Она потянулась губами к отцу и упала в его объятия. Он перекрестил ее, прижал к сердцу и множеством ласковых слов попытался развеять ее дурные предчувствия. В дверь постучали.
— Войдите, — сказал Джерард. И вошел мистер Хаттон.
Они не виделись с самого освобождения Джерарда из Йоркского замка. Хаттон навещал его там, использовал свой авторитет, чтобы облегчить условия его содержания, и не раз предлагал различные средства и способы обретения свободы. Иногда, в минуты отчаяния, Джерард почти желал, чтобы уважение и почтительность, с которыми Сибилла взирала на Хаттона, перешли в более глубокое чувство, — но даже и словом не обмолвился на этот счет. Да и Хаттон никому, кроме Джерарда, не доверил бы своих желаний, которые лишь с большой натяжкой можно было назвать надеждами. Он безмолвно восхищался Сибиллой, искал подходящей возможности и был готов вверить себя обстоятельствам, перед которыми смиренно преклонялся. Его оптимистичный настрой, питаемый изобретательным, пытливым умом и побуждаемый успехом и благополучием в делах, неизменно поддерживал его до конца. Хаттон всю свою жизнь верил, что любое желание непременно сбудется, если у человека есть воля и он следит за происходящим. Полагался он также и на воздействие своих крайне доверительных манер, на свой утонченный вкус, мягкий характер, постоянную готовность сочувствовать — на всё, что скрывало его дерзкую храбрость и полное безрассудство в выборе средств.

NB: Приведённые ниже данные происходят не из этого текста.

(** ** More of the two files: the gateway *)

(** X1.  A response with a status outside 200-299 never resolves
    [apiFetch].  App.tsx throws an Error whose text is the [detail] of the
    JSON body when that is truthy, the generic "Erreur API: status" when it
    is not, and, for a body that is not JSON, the status text or, when that
    is empty, the generic text; it logs the error and leaves the state
    alone.  part_001 throws "API Error: status" whatever the body holds. *)
Theorem api_error_envelope (E : Js.Engine) (env : Async.Env E) (endpoint : string)
    (options : Net.Options E) (s3 : AppV3.State E) (sd : AppDemo.State E)
    (after : nat) (res : Net.Response E) :
  Async.backend env 0 (AppV3.request endpoint options) = Net.Answered after res ->
  Async.backend env 0 (AppDemo.request endpoint options) = Net.Answered after res ->
  Net.ok res = false ->
  (after < AppDemo.TIMEOUT_MS)%nat ->
  let fallback := "Erreur API: " ++ Js.dec (Net.status res) in
  (exists err,
     AppV3.apiFetch E env endpoint options (Async.start s3)
     = (Async.Throw err,
        {| Async.ui := s3;
           Async.trace := [Async.EFetch (AppV3.request endpoint options);
                           Async.EConsoleError err];
           Async.background := [] |})
     /\ Js.message err
        = match Net.body res with
          | Net.NotJson _ =>
              if Net.statusText res =? "" then fallback else Net.statusText res
          | Net.Json v =>
              match Js.prop "detail" v with
              | None => Js.fault_text E (Js.ReadOfNullish "detail")
              | Some detail => if Js.truthy detail then Js.to_string detail else fallback
              end
          end)
  /\ fst (AppDemo.apiFetch E env endpoint options (Async.start sd))
     = Async.Throw (Js.mkError Js.Error ("API Error: " ++ Js.dec (Net.status res))).
Proof.
  intros H3 Hd Hok Hlate. cbv zeta. split.
  - unfold AppV3.apiFetch, AppV3.received, Async.bind, Async.fetch, Async.start. cbn.
    rewrite H3. unfold AppV3.settle. rewrite Hok. cbn.
    destruct (Net.body res) as [v|m]; cbn.
    + destruct (Js.prop "detail" v) as [d|]; cbn; eexists; split; reflexivity.
    + destruct (Net.statusText res =? ""); cbn; eexists; split; reflexivity.
  - unfold AppDemo.apiFetch, AppDemo.received, Async.bind, Async.fetch, Async.start. cbn.
    rewrite Hd. unfold AppDemo.settle.
    apply Nat.leb_gt in Hlate. rewrite Hlate, Hok. reflexivity.
Qed.
(* ===== verification/Prelude.v ===== *)
(** * Verification of xnu++

    xnu++ is a fork of the XNU kernel together with a boot image of its own: a
    freestanding bootloader that checks the kernel payload, a small kernel with a
    text console, and the BSD, Mach and IOKit sources of XNU.  This library models
    the C code of the 32-bit boot image and, of XNU, components whose behaviour can be stated
    by themselves: the Berkeley packet filter, the Unicode conversion of file
    names, the character queues of terminals, the Internet checksum, the checks and
    the decompression of kernel extension archives, the versions of extensions, the
    conversions between addresses, numbers and text, the digests, message codes and
    random generator of corecrypto, the advisory locks on files, the queues between
    many producers and one consumer, the sort, and the buffers of network packets.
    Paths below are relative to [src/].

    ** The parts and how they interact

    - Boot image.  [boot/boot_entry.c] is entered from assembly, runs
      [boot_platform_start] of [boot/boot_platform.c] and then [kernel_main].
      [boot_platform_start] describes an image, a policy and a platform of callbacks
      and calls [xnuxx_bootloader_start] of [security/bootloader.c], which verifies,
      measures (SHA-256) and loads.  [kernel_main] of [kernel/kernel.c]
      clears the console, selects a provider, starts it and ends in a loop that polls
      and echoes the keyboard, calls the provider or halts.
    - Packet filter.  [bpf_validate] of [bsd/net/bpf_filter.c] checks a program a
      user supplies; [bpf_filter] runs it on a buffer, an mbuf chain or a packet of
      buflets.
    - File names.  [bsd/vfs/vfs_utfconv.c] decodes, encodes, validates and
      normalises names with the tables of [bsd/vfs/vfs_utfconvdata.h].
    - Terminals.  [bsd/kern/tty_subr.c] has the ring buffers of characters;
      [kmoutput] of [bsd/dev/i386/km.c] drains the output queue of the console.
    - Checksums.  [os_cpu_in_cksum_mbuf] sums an mbuf chain; [bsd/netinet/in_cksum.c]
      and [bsd/netinet6/in6_cksum.c] add the pseudo header, and the packet filter of
      [bsd/net/pf_pbuf.c] chooses between chain and buffer.  [bsd/libkern/crc32.c] is
      the cyclic code.
    - Extensions.  [libkern/mkext.c] has the Adler-32 sum and the LZSS decoder of an
      archive of extensions; [libkern/OSKextVersion.c] reads the version of an
      extension into a number that orders versions, and prints it.
    - Text.  [libkern/net] prints and reads addresses; [inet_aton] reads its numbers
      with [strtoul] of [iokit/Kernel/IOStringFuncs.c].
    - Cryptography.  [osfmk/corecrypto] has a digest interface, SHA-256 behind it,
      HMAC and HKDF for any digest, and the HMAC generator of random bits on top.
    - Locks.  [bsd/kern/kern_lockf.c] keeps the list of the locks of a vnode and the
      requests that sleep behind them; [lf_advlock] is the entry point of [fcntl] and
      [flock].
    - Queues.  [osfmk/kern/mpsc_queue.c] lets any number of threads append to a queue
      without a lock, and a daemon thread hand the elements to a client.
    - Sorting.  [bsd/kern/qsort.c].
    - Packet buffers.  [bsd/kern/uipc_mbuf.c] keeps packets in chains of mbufs, whose
      bytes may be in clusters that several chains share.

    ** The files

    - [Prelude]: integers of a width, bounds-checked lists, counted loops, effects on
      a world, and the lemmas on them that the components share.
    - [BootString]: [boot/string.c] and the private copies in the bootloader.
    - [Sha256]: [measure_sha256] of [boot/boot_platform.c]; Module [FIPS180] is the
      standard.
    - [Bootloader]: [security/bootloader.c]; the callbacks are arguments over an
      arbitrary world, and Section [Traced] makes the world their history.
    - [Console]: the VGA part of [kernel/kernel.c]; the record [terminal] is the text
      buffer, cursor and colour.
    - [Machine]: port I/O, GDT, IDT, PIC, keyboard and allocator; the record [kernel]
      has the file-scope variables and the history of port accesses.
    - [Kernel]: providers, panic and [kernel_main]; its final loop is a step relation,
      in which [hlt] stops the processor and an interrupt is taken through the IDT that
      the kernel has loaded.
    - [BootPlatform]: the callbacks and the image of [boot/boot_platform.c], and
      [boot_entry].
    - [BpfPacket], [BpfFilter]: the loads of [bsd/net/bpf_filter.c], then the
      interpreter, one step per instruction, and the validator.
    - [UtfData], [Unicode]: the tables, and the functions on them (decomposition,
      composition, Hangul, canonical order, SFM codes).
    - [Utf8]: [utf8_encodelen], [utf8_encodestr], [utf8_decodestr],
      [utf8_validatestr] and [utf8_normalizestr] with every flag; [Utf8Spec] is the
      encoding as specified, and [Utf8Valid], [Utf8Encode], [Utf8Decode],
      [Utf8Roundtrip] and [Utf8Normalize] have the theorems.
    - [Clist], [KmOutput]: the character queues and their console client; the record
      [clist] is [struct clist] with pointers as offsets, and the heap decides each
      allocation.
    - [InCksum]: the checksum of chains, buffers and headers; an mbuf is its address,
      bytes and length.  [In6Cksum] is the checksum of IPv6 packets on top of it.
    - [Crc32]: [bsd/libkern/crc32.c] with its table.
    - [Mkext]: [mkext_adler32] and [decompress_lzss]; the record [lzss] has the locals
      of the decoder, its window included.
    - [KextVersion]: the scanner of [OSKextParseVersionString], one function per
      component of a version, and [OSKextVersionGetString].
    - [InetAddr], [StrTo], [InetAton]: [inet_ntop] and [inet_pton], the four [strto]
      functions, and [inet_aton] and [inet_ntoa].
    - [CcDigest]: the digest interface, with a class of the laws of a digest;
      [CcSha256]: SHA-256 as its instance, compared with [FIPS180]; [CcHmac]: [cchmac]
      and [cchkdf] for any instance; [CcDrbg]: the generator, with Module [SP800_90A]
      as the standard.
    - [Lockf]: the list of locks ([lf_findoverlap], [lf_clearlock], [lf_split],
      [lf_coalesce_adjacent], [lf_wakelock], what a granted lock does to the list);
      [LockfWait]: the sleeping requests and the entry points; [LockfInv]: the steps of
      processes, the invariant and the theorems.
    - [Mpsc]: one step per atomic access of producers, daemon, activation and
      cancelation; [MpscInv]: the invariant; [MpscLive]: the measure and the liveness
      theorem.
    - [Qsort]: the sort on a memory of bytes.
    - [Mbuf]: the operations on chains of mbufs, over a store of clusters with their
      reference counts, and with the answers of the allocator as an argument;
      [MbufInv]: the invariant and a triple for each operation; [MbufCopy]: [m_copym];
      [MbufPool]: the theorems.  The packet filter and the checksums only read a chain and have
      simpler mbufs of their own.

    ** Conventions

    C integers are [Z] with explicit truncation to their width.  Arrays and strings
    are lists; an access outside of them, a use of freed memory, an undefined
    operation and a panic are [None], so that a theorem with a result [Some] is also a
    theorem of memory safety.  Error codes are values.  Uninitialised arrays, the
    answers of devices, callbacks and the heap, and the symbols of an XNU provider are
    arguments, about which the theorems assume nothing or what they state.

    ** What the theorems show

    - Boot: a kernel is loaded only if the header, the capabilities, the signature,
      the measurement and the generation were all accepted, in that order; every
      refusal enters recovery and returns the code of its reason; the measurement is
      SHA-256 for every payload; an acceptable image is loaded.  The verdict on the
      image that the boot image describes, and that [boot_entry] runs the kernel
      whatever the verdict was.
    - Kernel: the console shows the last 25 rows of a teletype; [kernel_main] reaches
      the loop that the provider determines, with the transcript of the boot on the
      screen.  In the native loop it then reads the keyboard once, echoes the key and
      halts; since it has enabled interrupts without handlers, the interrupt that ends the
      halt goes to offset 0 and no second key is ever echoed.  The descriptors,
      the interrupt controllers and the allocator are as intended, with the allocator's
      blocks disjoint.
    - Packet filter: a validated program runs without a fault and within as many
      steps as it has instructions, for every packet, but for shifts; the loads read
      the bytes of the flat packet, and the result does not depend on the layout.
    - Names: validation accepts exactly UTF-8; decoding, without composition, escapes
      and the SFM conversions and for buffers of even or of ample size, gives the
      characters up to exchanges of combining characters, in canonical order where the
      tables agree; it stays inside its buffers; encoding without decomposition
      and SFM conversions stores the longest prefix that fits and has the computed length;
      names without the replacement characters survive a round trip up to such
      exchanges; the sort terminates and is canonical; Hangul and SFM mappings are
      inverse.
    - Terminals: every sequence of operations on a clist gives the results of a
      bounded double-ended queue of characters with quote bits; the bit map routine
      agrees with its loop; [catq] moves everything; the console driver writes out the
      queue.
    - Checksums: the optimised sum is the one's complement sum of RFC 1071 for every
      chain, offset and alignment; a packet with the computed checksum verifies in
      every layout; the IPv6 checksum covers the addresses without the embedded
      interface.  The CRC is the remainder of a polynomial division, and a change
      within four consecutive bytes changes it.
    - Extensions: the Adler-32 sum is that of its definition for every length; the
      decoder inverts every encoding of a text as literals and matches, and for any
      input ends and stays inside its buffers, unless the destination has no room at
      all; every valid version is printed and read back, and the numbers are ordered as the
      versions are.
    - Text: every IPv6 address is printed within 46 bytes and read back; a string is
      an IPv4 address for [inet_pton] exactly if it is what [inet_ntop] prints, and
      [inet_aton] agrees; the [strto] functions give the value of the digits limited
      to their type and never pass the NUL.
    - Cryptography: a message digested in any pieces has the SHA-256 of FIPS 180;
      HMAC and HKDF are those of RFC 2104 and RFC 5869 for every digest with the laws;
      the generator refines the mechanism of SP 800-90A, its error codes included.
    - Locks: after any run of lock, unlock, sleep, wake-up, transfer and abort the
      locks of an owner are disjoint and in order, conflicting locks of different
      owners never overlap, and the queues of sleepers are consistent (the transfers
      being those of all POSIX locks of a process to one without locks on the file); the
      list refines a map from owner and byte to the type of the lock; the range of a
      request is computed exactly, or refused with an error for each reason.
    - Queues: in any interleaving nothing faults, elements are handed over in the
      order in which the producers exchanged the tail and are not touched afterwards;
      and from any reachable state the started calls end after a bounded number of
      steps with everything handed over and a cancelation returned.
    - Sorting: for any comparison the sort ends, stays inside the array and permutes
      it; for a total preorder the result is in order.
    - Packet buffers: no operation on well formed chains that is called within its
      preconditions ([legal] of [MbufPool]) fails an assertion, leaves the area of an mbuf
      or hangs, whatever the allocator answers, and reference counts stay right; any sequence of operations does to the bytes of the chains
      what the string operations do, without disturbing the other chains that share a
      cluster; the length in the packet header stays right; [m_pullup] makes the
      bytes contiguous or gives up for one of its reasons; [m_copydata] copies exactly
      the range or panics.

    Lemmas outside these groups record behaviour that departs from what comments or
    callers expect; they are named where they are stated.

    ** Fuel and bounds

    Recursion that is not structural takes fuel, and the theorems show that the fuel
    the definitions give is enough: the length of the program for [bpf_filter], since
    jumps go forward; the length of the string, or a multiple of it, for the loops of
    [Utf8]; one turn per pair of characters for [prioritysort]; 5 levels for the
    recursive decomposition, which the tables never reach; the count of characters for
    the loops of [Clist] and [KmOutput], each of which moves one at least; a turn for
    every 64 bytes in [cksum_blocks], 6 turns for [ADDCARRY] of 64 bits;
    a turn per 5552 bytes, and inside it one per 16 bytes, for [mkext_adler32]; the
    length of the source and two for [decompress_lzss], whose turns consume a byte or
    end; 4 parts for
    [inet_aton]; 5 decimal and 4 hexadecimal digits for 16-bit numbers; one turn per
    byte at most for the loops of [ccdigest_update] and of the generator; the length of
    the list and one for the loops over locks; the number of elements for the
    partition and the recursion of [qsort]; the number of bytes for the new mbufs of
    [m_append], and two levels for [m_split0], which never calls itself as mbufs with
    and without header have the same room.  The loop of
    [kernel_main] does not end and is a step relation, as are the runs of [LockfInv]
    and [Mpsc].

    ** Not modelled

    Assembly ([boot/*.S]); [kernel/kernel64.c], which has a segment set-up and an entry of
    its own, does not compile and is not built; non-maskable interrupts; the layer headers of [include/xnu++], which
    have no implementation; the rest of [bsd], [osfmk], [libkern], [iokit] and
    [pexpert], which are concurrent code over hardware and shared kernel state (the
    locks around the modelled functions are left out: each is called with its lock
    held); the 32-bit checksum routine; the LZSS encoder, which is not compiled into
    the kernel; the input, open, close and control side of the
    console driver; the block cipher modes of corecrypto, whose ciphers are not in the
    repository; importance inheritance of file locks, with the change of the order of a
    queue that it makes, the pause of a request when the mutex of another vnode is taken, the
    transfer of the locks of open file descriptions, and the locks of other vnodes, which
    are an argument of the search for deadlocks; of mbufs, [m_dup], [m_copyback],
    [m_pulldown], tags, paired and composite clusters and the zones they come from; memory orders weaker than sequential consistency, and queues served by a thread
    call or by another queue; user libraries, tools, tests and build files. *)
From stdpp Require Export base numbers list list_numbers option strings sets.
From Stdlib Require Export ZArith Lia.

Последовали всеобщие, необычайно радушные, приветствия. Хаттон со слезами на глазах поздравил Джерарда с выздоровлением и нежно сжал руку Сибиллы в обеих своих, как и подобает старому другу.
— Я приехал в эти края по делам, — сказал Хаттон, — и подумал задержаться еще на день, чтобы повидать вас, — и затем, после нескольких общих фраз, сообщил: — Знаете, куда я непредумышленно нанес визит день или два тому назад? В Моубрейский замок. Да вы удивлены, я смотрю. Видел всех ваших друзей. Я не спрашивал его светлость о том, как продвигаются дела с документами на право владения поместьем. Он, позволю себе заметить, считает, что всё утихло. Но он заблуждается. Я кое-что узнал, и эти сведения, судя по всему, помогут нам преодолеть некоторые препятствия.
— Охо-хо! — вздохнул Джерард. — Когда-то я думал: если мне удастся вернуть свои законные права на эти земли, то местный народ, по крайней мере, обретет друга в моем лице; но это уже в прошлом. Я зачастую витал в облаках, когда наблюдал людей за работой. Пожалуй, как и все мы. Я бы охотно отказался от своих притязаний, будь я уверен, что парни из Ланкашира на этот раз не придут сюда поживиться.
— Всё намного серьёзней, — сказал Хаттон. — Серьезней, чем когда-либо. Правительство сильно встревожено. Поговаривают о переброске гвардии на север и об отзыве войск из Ирландии.